Now there are always exceptions. If you're writing mysteries or detective fiction, you may need scenes where your detective investigates a crime scene after the event and considers what has happened there in the past. But even then, a writer develops techniques to make sure these scenes don't slow down the book.


Robert C Roman
Posted: Friday, June 10, 2011 12:02 PM
Joined: 3/12/2011
Posts: 383


Beware the bandersnatch....

OK, that sounds a lot better than what I was going to say, which was "Beware people parroting 'always' and 'never' advice they've received, but look to the root of that advice for why they received it in the first place."

In this case, I think Marie mostly plugs it, and I would add this: there are times when you must balance the inclusion of too many slow scenes vs. too many scene-slowing 'hads' in your fast paced scene.

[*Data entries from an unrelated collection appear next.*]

(* ===== verification/SettingsProps.v ===== *)
(** * What the options of a configuration amount to *)

From S2P Require Import Prelude GoNet GoText Router SyncRouter Request RequestProps Settings.

#[local] Open Scope string_scope.
#[local] Open Scope Z_scope.

(** ** Ports *)

Lemma dec_loop_digits f n acc : 0 <= n -> string_all is_digit acc = true -> string_all is_digit (dec_loop f n acc) = true.
Proof.
  revert n acc. induction f as [|f IH]; intros n acc Hn Ha; [done|]. cbn [dec_loop]. destruct (n <=? 0); [done|].
  apply IH; [apply Z.div_pos; lia|]. cbn [string_all]. rewrite Ha, is_digit_char; [done|]. apply Z.mod_pos_bound. lia.
Qed.

Lemma dec_all_digits n : 0 <= n -> string_all is_digit (dec n) = true.
Proof. intros Hn. rewrite dec_unfold. destruct (n =? 0); [done|]. by apply dec_loop_digits. Qed.

Lemma append_empty_r (s : string) : s +:+ "" = s.
Proof. induction s as [|c s IH]; [done|]. change (String c s +:+ "") with (String c (s +:+ "")). by rewrite IH. Qed.

Lemma dec_read n : 0 <= n < 10 ^ 20 -> fst (read_digits (dec n) 0) = n.
Proof.
  intros Hn. rewrite dec_unfold. destruct (Z.eqb_spec n 0) as [->|E]; [done|].
  pose proof (read_digits_loop 20 n "" "" ltac:(lia)) as H. rewrite append_empty_r in H. by rewrite H.
Qed.

Lemma Atoi_dec n : 0 <= n < 2 ^ 63 -> Atoi (dec n) = n.
Proof.
  intros Hn. destruct (dec_starts n "" ltac:(lia)) as (d & t & Ht & Hd). rewrite append_empty_r in Ht.
  pose proof (dec_all_digits n ltac:(lia)) as Ha. pose proof (dec_read n ltac:(lia)) as Hr. unfold Atoi. rewrite Ht in *.
  destruct (digit_head d ltac:(lia)) as (_ & Hdig & Hf).
  assert (Ascii.eqb (digit_char d) "-"%char = false) as ->.
  { rewrite Forall_forall in Hf. apply Hf. repeat (apply list_elem_of_here || apply list_elem_of_further). }
  assert (Ascii.eqb (digit_char d) "+"%char = false) as ->.
  { apply Ascii.eqb_neq. intros E. rewrite E in Hdig. by vm_compute in Hdig. }
  rewrite Ha. cbn [andb negb String.eqb]. rewrite Hr. lia.
Qed.

Definition no_colon (s : string) : bool := string_all (fun c => negb (Ascii.eqb c ":"%char)) s.

Lemma digits_no_colon s : string_all is_digit s = true -> no_colon s = true.
Proof.
  unfold no_colon. induction s as [|c s IH]; [done|]. cbn [string_all]. intros [Hc Hs]%andb_true_iff. rewrite (IH Hs), andb_true_r.
  destruct (Ascii.eqb_spec c ":"%char) as [->|]; [by vm_compute in Hc|done].
Qed.

Lemma WithAddress_host_port host port cfg :
  no_colon host = true -> 0 <= port < 2 ^ 63 -> WithAddress (host +:+ ":" +:+ dec port) cfg = set_server cfg host port.
Proof.
  intros Hh Hp. unfold WithAddress. change (":" +:+ dec port) with (String ":" (dec port)). rewrite split_all_app by done.
  rewrite split_all_none by (apply digits_no_colon, dec_all_digits; lia). by rewrite Atoi_dec.
Qed.

(** ** Options *)

Definition last_tls (opts : list ConfigOption) : option nat :=
  foldl (fun r o => match o with OptTLS t => Some t | _ => r end) None opts.
Definition last_quic (opts : list ConfigOption) : option nat :=
  foldl (fun r o => match o with OptQuicConfig c => Some c | _ => r end) None opts.
Definition last_insecure (opts : list ConfigOption) : bool :=
  foldl (fun r o => match o with OptInsecure b => b | _ => r end) false opts.
Definition server_of (opts : list ConfigOption) : string * Z :=
  foldl (fun r o => match o with
                    | OptAddress s => let cfg := WithAddress s (set_server defaultClientConfig r.1 r.2) in (cc_Address cfg, cc_Port cfg)
                    | _ => r end) ("", 0) opts.

(** The configuration after the options. *)
Definition amounts (cfg : ClientConfig) (opts : list ConfigOption) : Prop :=
  cc_Type cfg = TypeQuic /\ cc_InsecureSkipVerify cfg = last_insecure opts /\ (cc_Address cfg, cc_Port cfg) = server_of opts /\
  exists m, cc_values cfg = Some (Some m) /\ m !! ConfigKeyTLS = AnyTLS <$> last_tls opts /\
    m !! ConfigKeyQuicConfig = AnyQuic <$> last_quic opts.

Lemma WithAddress_server s cfg cfg' :
  cc_Address cfg = cc_Address cfg' -> cc_Port cfg = cc_Port cfg' ->
  (cc_Address (WithAddress s cfg), cc_Port (WithAddress s cfg)) = (cc_Address (WithAddress s cfg'), cc_Port (WithAddress s cfg')).
Proof. intros _ Hp. unfold WithAddress. destruct (split_all ":" s) as [|host [|port rest]]; cbn; by rewrite ?Hp. Qed.

Lemma WithAddress_rest s cfg :
  cc_Type (WithAddress s cfg) = cc_Type cfg /\ cc_InsecureSkipVerify (WithAddress s cfg) = cc_InsecureSkipVerify cfg /\
  cc_values (WithAddress s cfg) = cc_values cfg.
Proof. unfold WithAddress. by destruct (split_all ":" s) as [|host [|port rest]]. Qed.

Lemma option_amounts cfg opts o : amounts cfg opts -> exists cfg', apply_option cfg o = Some cfg' /\ amounts cfg' (opts ++ [o]).
Proof.
  intros (Ht & Hi & Hs & m & Hm & Htls & Hquic).
  unfold amounts, last_insecure, server_of, last_tls, last_quic in *. setoid_rewrite foldl_app. cbn [foldl].
  destruct o as [t|s|b|c|n]; cbn [apply_option].
  - unfold WithTLSConfig, config_Set. rewrite Hm. cbn [mbind option_bind]. eexists. split; [done|]. cbn. split_and!; [done..|].
    eexists. split; [done|]. split; [by rewrite lookup_insert_eq|]. by rewrite lookup_insert_ne.
  - eexists. split; [done|]. destruct (WithAddress_rest s cfg) as (-> & -> & ->). split_and!; [done|done| |by exists m].
    destruct (foldl _ ("", 0) opts) as [a p]. cbn [fst snd]. injection Hs as Ha Hp. by apply WithAddress_server.
  - eexists. split; [done|]. cbn. split_and!; [done..|]. by exists m.
  - unfold WithQuicClientConfig, config_Set. rewrite Ht, Hm. cbn [mbind option_bind]. eexists. split; [done|]. cbn. split_and!; [done..|].
    eexists. split; [done|]. split; [by rewrite lookup_insert_ne|]. by rewrite lookup_insert_eq.
  - unfold WithQuicClientBufferSize, config_Set. rewrite Ht, Hm. cbn [mbind option_bind]. eexists. split; [done|]. cbn. split_and!; [done..|].
    eexists. split; [done|]. by rewrite !lookup_insert_ne.
Qed.

Lemma NewConfig_amounts opts : exists cfg, NewConfig opts = Some cfg /\ amounts cfg opts.
Proof.
  induction opts as [|o opts IH] using rev_ind.
  - exists defaultClientConfig. split; [done|]. split_and!; try done. by eexists.
  - destruct IH as (cfg & E & Ha). destruct (option_amounts cfg opts o Ha) as (cfg' & E' & Ha'). exists cfg'. split; [|done].
    unfold NewConfig in *. rewrite foldl_app. cbn [foldl]. rewrite E. exact E'.
Qed.

(** A later option of another kind leaves the server. *)
Definition is_address (o : ConfigOption) : bool := match o with OptAddress _ => true | _ => false end.

Lemma server_of_last before after s :
  forallb (fun o => negb (is_address o)) after = true -> server_of (before ++ OptAddress s :: after) = server_of (before ++ [OptAddress s]).
Proof.
  intros Ha. change (OptAddress s :: after) with ([OptAddress s] ++ after)%list. rewrite app_assoc. unfold server_of. rewrite foldl_app.
  generalize (foldl (fun r o => match o with
                    | OptAddress s => let cfg := WithAddress s (set_server defaultClientConfig r.1 r.2) in (cc_Address cfg, cc_Port cfg)
                    | _ => r end) ("", 0) (before ++ [OptAddress s])).
  induction after as [|o after IH]; intros r; [done|]. cbn [forallb foldl] in *. apply andb_true_iff in Ha as [Ho Ha].
  destruct o; try done; by apply IH.
Qed.

(** Options of a client: whatever options are given, in any order, the
    configuration exists, and a QUIC client dials with the last TLS and the
    last QUIC configuration given, and with the generated and the default one
    otherwise. The certificate is not verified exactly when the last of the
    options for it says so, or when the TLS configuration does. The last
    address of the form host:port is the text that is dialled, when the host
    has no colon and the port is a number. *)
Theorem options_decide opts skips generated default_quic :
  let t := default generated (last_tls opts) in
  exists cfg addr, NewConfig opts = Some cfg /\
    quic_dial_args cfg skips generated default_quic =
      Some (addr, Some (t, last_insecure opts || skips t), Some (default default_quic (last_quic opts))) /\
    forall before after host port, opts = (before ++ OptAddress (host +:+ ":" +:+ dec port) :: after)%list ->
      forallb (fun o => negb (is_address o)) after = true -> no_colon host = true -> 0 <= port < 2 ^ 63 ->
      addr = host +:+ ":" +:+ dec port.
Proof.
  destruct (NewConfig_amounts opts) as (cfg & E & Ht & Hi & Hs & m & Hm & Htls & Hquic). exists cfg. eexists. split; [done|].
  split.
  - unfold quic_dial_args, GetMappedConfig. rewrite Hm, Hi. cbn [mbind option_bind Get]. rewrite Htls, Hquic.
    destruct (last_tls opts), (last_quic opts), (last_insecure opts); reflexivity.
  - intros before after host port Ho Ha Hh Hp. rewrite Ho, server_of_last in Hs by done. unfold server_of in Hs.
    rewrite foldl_app in Hs. cbn [foldl] in Hs. rewrite WithAddress_host_port in Hs by done. cbn in Hs. by injection Hs as -> ->.
Qed.

(** Addresses of IPv6 servers are cut at their colons. *)
Example ipv6_address_lost : WithAddress "[::1]:9800" defaultClientConfig = set_server defaultClientConfig "[" 0.
Proof. reflexivity. Qed.

(** A nil configuration hides the default, an embedded nil one panics. *)
Lemma nil_config_default {T} (zero : T) as_T key def :
  GetMappedConfig zero as_T NilConfig key [def] = Some zero /\ GetMappedConfig zero as_T (Holder None) key [def] = None.
Proof. done. Qed.

(** [WithConfig] loses the addresses of the signalling server. *)
Lemma WithConfig_drops_p2p config : sc_P2P <$> server_NewConfig [fun cfg => Some (WithConfig config cfg)] = Some None.
Proof. done. Qed.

To put it another way, if you can show the things that inform the action in a slow scene that has some character building purpose, you don't need the 'had' in the fast scene. The best example I can think of at this moment is Brust's Vlad Taltos novels. In the slow moving 'talking in the office' scenes, Vlad is constantly (in the background to the conversation) loading up his pockets and sleeves and pant legs and boots and underwear and orifices with sharp bits of mayhem. When the action scene rolls around, there is no need for Brust to say 'He had hidden a dagger in his sleeve'. Instead, he just starts dispensing little bits of hurt in all directions.

Of course, then you run the risk of losing your audience in the slow scenes, but if you make them engaging from a character perspective, the reader might not notice the scene has no mayhem occuring.
Lisa Hoekstra
Posted: Friday, June 10, 2011 5:15 PM
Joined: 5/10/2011
Posts: 89


Could it be the mere presence of the entire word that is throwing people off? I feel like everyone commonly contracts had with the noun "They'd run a mile" rather than "They had run a mile"

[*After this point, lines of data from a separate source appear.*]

(** A step of one goroutine, as the others see it: nodes stay, and only the
    fields of a prefix of its own change. *)
Definition others_see H H' g : Prop := extends H H' /\ forall x, x ∉ keys (requests_of g) -> holds H' x = holds H x.

Lemma inv_step_other H H' gs i g g' :
  inv H gs -> gs !! i = Some g -> tree H' -> others_see H H' g -> requests_of g' = requests_of g -> current_ok H' g' ->
  (forall x, x ∈ keys (requests_of g) -> settled H' g' x) -> answers_ok g' -> inv H' (<[i := g']> gs).
Proof using Hdis.
  intros [I1 I2 I3 I4 I5 I6] Hi HT [Hext Hh] Hreq Hcur Hset Hans.
  assert (forall j gj, gs !! j = Some gj -> ps !! j = Some (requests_of gj)) as Hpj.
  { intros j gj Hj. rewrite <- I2. by rewrite list_lookup_fmap, Hj. }
  assert (forall j gj x, j <> i -> gs !! j = Some gj -> x ∈ keys (requests_of gj) -> holds H' x = holds H x) as Hoth.
  { intros j gj x Hne Hj Hx. apply Hh. by apply (Hdis j i _ _ _ Hne (Hpj j gj Hj) (Hpj i g Hi)). }
  split.
  - done.
  - rewrite <- I2. apply list_eq. intros j. rewrite !list_lookup_fmap. destruct (decide (j = i)) as [->|Hne].
    + rewrite list_lookup_insert_eq by (by eapply lookup_lt_Some). rewrite Hi. cbn. by rewrite Hreq.
    + by rewrite list_lookup_insert_ne.
  - intros j gj [(<- & <- & _)|[Hne Hj]]%list_lookup_insert_Some; [done|]. specialize (I3 j gj Hj). unfold current_ok in *.
    destruct (g_cur gj) as [[[r k] s]|]; [|done]. destruct I3 as [Hc Hs]. split; [done|]. by apply (pc_ok_extends H).
  - intros j gj x [(<- & <- & _)|[Hne Hj]]%list_lookup_insert_Some Hx; [rewrite Hreq in Hx; by apply Hset|].
    specialize (I4 j gj x Hj Hx). unfold settled, value in *. rewrite (Hoth j gj x) by done. exact I4.
  - intros x Hx. rewrite Hh; [by apply I5|]. apply Hx. by eapply list_elem_of_lookup_2, Hpj.
  - intros j gj [(<- & <- & _)|[Hne Hj]]%list_lookup_insert_Some; [done|]. by apply (I6 j).
Qed.

Lemma inv_req_ok H gs i g r : inv H gs -> gs !! i = Some g -> r ∈ requests_of g -> req_ok r.
Proof using Hps.
  intros HI Hi Hr. rewrite Forall_forall in Hps. assert (requests_of g ∈ ps) as Hin.
  { rewrite <- (inv_given _ _ HI). apply list_elem_of_fmap. exists g. split; [done|]. by eapply list_elem_of_lookup_2. }
  specialize (Hps _ Hin). rewrite Forall_forall in Hps. by apply Hps.
Qed.

Lemma others_same H g : others_see H H g.
Proof. split; [by intros f q p|done]. Qed.

(** Taking a request, and logging a call that has returned. *)
Lemma inv_take H gs i g r todo :
  inv H gs -> gs !! i = Some g -> g_cur g = None -> g_todo g = r :: todo ->
  inv H (<[i := match call_of r with
                | None => MkGo (g_log g ++ [(r, None)]) None todo
                | Some k => MkGo (g_log g) (Some (r, k, begin_call k)) todo
                end]> gs).
Proof using Hdis Hps Ht0.
  intros HI Hi Hc Hd. pose proof (inv_settled _ _ HI i g) as Hset. pose proof (inv_answers _ _ HI i g Hi) as [Ha _].
  assert (req_ok r) as Hr. { apply (inv_req_ok H gs i g r HI Hi). unfold requests_of. rewrite Hd. apply elem_of_app. right. apply elem_of_app. right. apply list_elem_of_here. }
  apply (inv_step_other H H gs i g); [done|done|apply (inv_tree _ _ HI)|apply others_same|..].
  - unfold requests_of. rewrite Hc, Hd. destruct (call_of r); cbn; [done|]. by rewrite fmap_app, <- app_assoc.
  - destruct (call_of r) as [k|] eqn:Ek; [|done]. split; [done|]. apply begin_ok.
  - intros x Hx. specialize (Hset x Hi Hx). unfold settled in *. rewrite Hc in Hset. destruct (call_of r) as [k|] eqn:Ek; cbn [g_cur].
    + destruct r as [o|f ip]; [|exact Hset]. case_decide; [|exact Hset]. unfold begin_call.
      destruct (call_of_update o k Hr Ek) as (_ & Hl & _). unfold is_lookup in Hl. by destruct (k_act k).
    + rewrite Hset. unfold updated. cbn [g_log]. rewrite fmap_app. unfold updates. rewrite omap_app. destruct r as [o|f ip]; cbn [fmap list_fmap omap list_omap fst];
        [|by rewrite app_nil_r]. rewrite spec_ops_snoc, tget_op, (call_of_none o Hr Ek). by rewrite decide_False.
  - destruct (call_of r) as [k|] eqn:Ek; cbn [g_log g_cur].
    + split; [exact Ha|]. destruct r as [o|f ip]; [done|]. intros Hu. destruct (call_of_find f ip k Ek) as (Hok & Hl & <- & <- & Hn).
      cbn [g_cur]. unfold begin_call. unfold is_lookup in Hl. destruct (k_act k); try done. rewrite <- Hn. by apply look_found; [lia|].
    + split; [|done]. intros f ip v [Hin|Hin]%elem_of_app Hu; [by apply Ha|]. apply list_elem_of_singleton in Hin as [= <- ->].
      cbn [call_of] in Ek. unfold answer. by case_bool_decide.
Qed.

Lemma inv_log H gs i g r k v :
  inv H gs -> gs !! i = Some g -> g_cur g = Some (r, k, Returned v) -> inv H (<[i := MkGo (g_log g ++ [(r, v)]) None (g_todo g)]> gs).
Proof using Hdis Hps Ht0.
  intros HI Hi Hc. pose proof (inv_settled _ _ HI i g) as Hset. pose proof (inv_answers _ _ HI i g Hi) as [Ha Hf].
  pose proof (inv_current _ _ HI i g Hi) as Hcur. unfold current_ok in Hcur. rewrite Hc in Hcur, Hf. destruct Hcur as [Hk _].
  assert (req_ok r) as Hr. { apply (inv_req_ok H gs i g r HI Hi). unfold requests_of. rewrite Hc. apply elem_of_app. right. apply list_elem_of_here. }
  apply (inv_step_other H H gs i g); [done|done|apply (inv_tree _ _ HI)|apply others_same| |done|..].
  - unfold requests_of. rewrite Hc. cbn. by rewrite fmap_app, <- app_assoc.
  - intros x Hx. specialize (Hset x Hi Hx). unfold settled in *. rewrite Hc in Hset. cbn [g_cur]. unfold updated in *. cbn [g_log].
    rewrite fmap_app. unfold updates. rewrite omap_app. destruct r as [o|f ip]; cbn [fmap list_fmap omap list_omap fst]; [|by rewrite app_nil_r].
    destruct (call_of_update o k Hr Hk) as (_ & _ & Hkey & _). rewrite spec_ops_snoc, tget_op, Hkey.
    destruct (decide (key k = x)) as [->|Hne]; [by rewrite decide_True|]. rewrite decide_False by congruence. exact Hset.
  - split; [|done]. cbn [g_log]. intros f ip v' [Hin|Hin]%elem_of_app Hu; [by apply Ha|]. apply list_elem_of_singleton in Hin as [= <- <-].
    rewrite (Hf Hu). unfold answer. cbn [call_of] in Hk. case_bool_decide; [|done]. apply lpm_ext. intros q. apply Ht0.
Qed.

Lemma inv_atomic H gs i g r k s :
  inv H gs -> gs !! i = Some g -> g_cur g = Some (r, k, s) -> (forall v, s <> Returned v) ->
  let '(H', s') := atomic H k s in inv H' (<[i := MkGo (g_log g) (Some (r, k, s')) (g_todo g)]> gs).
Proof using Hdis Hps Ht0.
  intros HI Hi Hc Hnr. pose proof (inv_settled _ _ HI i g) as Hset. pose proof (inv_answers _ _ HI i g Hi) as [Ha Hf].
  pose proof (inv_current _ _ HI i g Hi) as Hcur. unfold current_ok in Hcur. rewrite Hc in Hcur, Hf. destruct Hcur as [Hk Hpc].
  assert (r ∈ requests_of g) as Hin. { unfold requests_of. rewrite Hc. apply elem_of_app. right. apply list_elem_of_here. }
  pose proof (inv_req_ok H gs i g r HI Hi Hin) as Hr. pose proof (inv_tree _ _ HI) as HT.
  assert (requests_of (MkGo (g_log g) (Some (r, k, (atomic H k s).2)) (g_todo g)) = requests_of g) as Hreq by (unfold requests_of; by rewrite Hc).
  destruct r as [o|f ip].
  - destruct (call_of_update o k Hr Hk) as (Hok & Hl & Hkey & Hval & Hins). pose proof (atomic_ok H k s HT Hok Hpc) as Hsound.
    pose proof (update_next H k s HT Hok Hl Hpc) as Hnext. destruct (atomic H k s) as [H' s'] eqn:Es. destruct Hsound as (HT' & Hext & Hpc' & Hh).
    cbn [snd] in *. assert (key k ∈ keys (requests_of g)) as Hmine.
    { unfold keys, updates. apply list_elem_of_omap. exists o. split; [|done]. apply list_elem_of_omap. by exists (Update o). }
    apply (inv_step_other H H' gs i g); try done.
    + split; [done|]. intros x Hx. rewrite Hh, decide_False; [done|]. intros ->. done.
    + intros x Hx. specialize (Hset x Hi Hx). unfold settled in *. rewrite Hc in Hset. cbn [g_cur]. unfold value. rewrite Hh.
      rewrite (decide_ext (x = key k) (key k = x)) by naive_solver. case_decide as E; [|exact Hset]. subst x.
      unfold updated in *. cbn [g_log].
      destruct s as [cur j|cur j|cur j|cur| | | | |]; cbn [effect pc_ok] in *; try (by destruct Hpc; congruence); try done.
      * destruct (k_ones k <=? j)%nat; [by subst s'|]. destruct Hnext as [Hd|(-> & Hni & Hnone)]; [by destruct s'|].
        unfold holds. cbn [key fst snd]. rewrite Hnone. cbn. rewrite Hval. unfold inserted, is_insert in *. by destruct (k_act k).
      * by destruct s'.
      * by destruct s'.
      * subst s'. cbn [fst snd]. rewrite Hset, Hval. unfold is_insert, inserted. by destruct (k_act k).
  - destruct (call_of_find f ip k Hk) as (Hok & Hl & Hfam & Hip & Hn). subst f ip. pose proof (atomic_ok H k s HT Hok Hpc) as Hsound.
    assert (atomic H k s = (H, (lookup_atomic H k s).2)) as Es.
    { unfold atomic, is_lookup in *. destruct (k_act k); try done. unfold lookup_atomic, at_child, on.
      destruct s; try done; repeat (case_match; try done). }
    rewrite Es in *. cbn [snd] in *. destruct Hsound as (HT' & Hext & Hpc' & Hh).
    apply (inv_step_other H H gs i g); [done|done|done|apply others_same|exact Hreq|by split| |].
    + intros x Hx. specialize (Hset x Hi Hx). unfold settled in *. rewrite Hc in Hset. exact Hset.
    + split; [exact Ha|]. cbn [g_cur]. intros Hu. specialize (Hf Hu). rewrite <- Hn in *.
      apply (lookup_found H0 H k s); try done. intros j Hj. apply (inv_rest _ _ HI). apply Hu. lia.
Qed.

Lemma inv_go_step H gs i g : inv H gs -> gs !! i = Some g -> inv (go_step H g).1 (<[i := (go_step H g).2]> gs).
Proof using Hdis Hps Ht0.
  intros HI Hi. unfold go_step. destruct (g_cur g) as [[[r k] s]|] eqn:Hc.
  - destruct s; try (by apply (inv_log H gs i g r k));
      pose proof (inv_atomic H gs i g r k _ HI Hi Hc ltac:(done)) as Hinv; destruct (atomic H k _); exact Hinv.
  - destruct (g_todo g) as [|r todo] eqn:Hd; cbn [fst snd]; [by rewrite list_insert_id|]. by apply (inv_take H gs i g).
Qed.
End Goroutines.

(** ** Every call ends after finitely many operations of its own *)

Section Progress.
Context {V : Type}.
Implicit Types (H : gmap nat (cell V)) (k : @call V) (s : @pc V) (g : @goroutine V).

Definition pc_cost k s : nat :=
  match s with
  | Walk _ i | LookLeaf _ i _ false => 3 * (k_ones k - i) + 3
  | Swap _ i | LookTarget _ i _ false => 3 * (k_ones k - i) + 2
  | Reload _ i | LookChild _ i _ => 3 * (k_ones k - i) + 1
  | LookLeaf _ _ _ true => 3
  | Second _ | LookTarget _ _ _ true => 2
  | Returned _ | Crashed => 1
  end.

(** Operations one request may take. *)
Definition request_cost : nat := 400.
Definition go_cost g : nat := match g_cur g with Some (_, k, s) => pc_cost k s | None => 0 end + request_cost * length (g_todo g).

Maybe mix it up with a few contractions... or is that not good in manuscripts? Do you use contractions in novels?
MarieDees
Posted: Friday, June 10, 2011 6:58 PM
Joined: 3/11/2011
Posts: 157


Yep, I use contractions in novels. There are times when the 'd can confuse people, but then they often say "what's this" instead of "don't use had." The problem is that people are often passing along information they've heard but haven't completely understood or perhaps didn't hear in context. It's really just part of the writing group syndrome that comes about with everything from adverbs to any version of the "was" verbs.

What happens is that somewhere along the line someone is told they overuse had. So they join a writing group and see someone use had, and they pass along the warning that they were told not to use it. Then that person tells someone. And the next person. And then it just becomes standard writing group advice. The problem is that the reason behind the original writer hearing the advice has long been lost in history.
Jay Greenstein
Posted: Saturday, August 27, 2011 11:47 PM
The thing about “had” when used to indicate something in the past, as against possessive, is that it can only come from the author, because it takes the reader into the past of the current scene, where the character can’t go.

So if I say, John had always loved Sally it’s me, interjecting a comment, and stopping the scene clock, If you’re telling your story as if you’re sitting with the reader talking, that works. But if you’re telling it in the character’s POV it’s a POV break every time the author intrudes. And that stops the scene clock and kills the scene's momentum. It takes a little doing, but you can place it in the character's present. Instead of telling the reader that John had been in love with Susan in college, the sight of her might trigger memories and thoughts about possibly making a mistake in breaking off the relationship, bringing into into his POV.